If I accept that some percentage of addicts are unfixable (*shudder* ….I am not supposed to use that word…) how far do we have to back up this train to finally get on a new track? When was their addiction fixable? And how will I ever know who is really getting better, and who will be back in a year or two?

I know enough to know that I don’t know. But I do have some thoughts that might help a little.

First, a lot of lives could be saved if heroin, crack, and meth became obsolete. (Hey, I said I’m an optimist.) These drugs are wildly addictive and can function like an eggbeater on the pleasure centers of the brain, so much so that these addicts can’t do anything but chase the high. While there is such a thing as episodic use of these “street” drugs, the path toward addiction and fast and straight, so I think every dollar spent to get rid of these drugs probably saves ten, not to mention saving lives.

Second, Vicodin, Percoset, Xanax, and Valium (and all of their drug cousins) are highly effective, the first two for managing pain and the second for managing anxiety. I am the last person to say that I think people should have to grit their teeth through either. But it is staggering how many doctors readily and frequently prescribe these addicting meds to addicts. Any doctors out there? Please add hypnosis, therapy, meditation, non-narcotics, acupuncture, acupressure, healing touch, or anything else to your prescription pad that might save your patient the hassle of 28 days later on.
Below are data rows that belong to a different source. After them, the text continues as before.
(** ** Buffers that satisfy the laws *)
Fixpoint c_text (m : list Z) : option (list Z) :=
  match m with
  | [] => None
  | c :: m' => if c =? 0 then Some [] else cons c <$> c_text m'
  end.
Lemma c_text_terminated l m : Forall (fun c => c ≠ 0) l -> c_text (l ++ 0 :: m) = Some l.
Proof. induction 1 as [|c l Hc _ IH]; [done|]. simpl. by rewrite (proj2 (Z.eqb_neq _ _) Hc), IH. Qed.
(** One in which old bytes follow the characters asked for, and then a zero. *)
Definition used_buffer (old : list Z) : StringBuffer := {|
  alloc_string_buffer n := replicate n 0 ++ old ++ [0];
  realloc_string_buffer m n := (false, m ++ replicate (n - length m) 0 ++ old ++ [0]);
  add_string_buffer := c_text;
|}.
Lemma used_buffer_laws old : string_buffer_laws (used_buffer old).
Proof.
  split; simpl.
  - intros n. rewrite !length_app, length_replicate. simpl. lia.
  - intros m n. rewrite !length_app, length_replicate. simpl. lia.
  - intros m n. by eexists.
  - apply c_text_terminated.
Qed.
Lemma end_behind n (l : list Z) : (n <= length l)%nat -> 0 ∈ drop n (l ++ [0]).
Proof. intros H. rewrite drop_app_le by done. set_solver. Qed.
Lemma used_buffer_lucky old : buffer_lucky (used_buffer old).
Proof.
  split; simpl; [done|..].
  - intros n. rewrite app_assoc. apply end_behind. rewrite length_app, length_replicate. lia.
  - intros m n. rewrite !app_assoc. apply end_behind. rewrite !length_app, length_replicate. lia.
Qed.
(** One that was never used. *)
Lemma unused_buffer_clean : buffer_clean (used_buffer []).
Proof.
  assert (Hr : forall n, Forall (eq 0) (replicate n 0 ++ [] ++ [0])).
  { intros n. apply Forall_app. split; [|by repeat constructor].
    apply list.Forall_forall. intros x Hx. by apply elem_of_replicate in Hx as [-> _]. }
  split; simpl; [done|]. intros m k n H. by apply (inj (app m)) in H as <-.
Qed.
And finally, I wish somebody could figure out which people can manage a few glasses of wine, and who will go on the roller coaster ride of pancreatitis/inpatient treatment/moderate stint of sobriety/ downward spiral/alcoholic cirrhosis/back to treatment…and so on. For some, alcohol is every bit as dangerous, toxic, and life threatening as heroin.

Addiction sucks, friends. I wish I could put a bow on it and offer a tidy solution, but it hasn’t been that kind of week. All I can say is that I’m grateful to all those who keep fighting the good fight on behalf of the ones who make it, and the ones who don’t.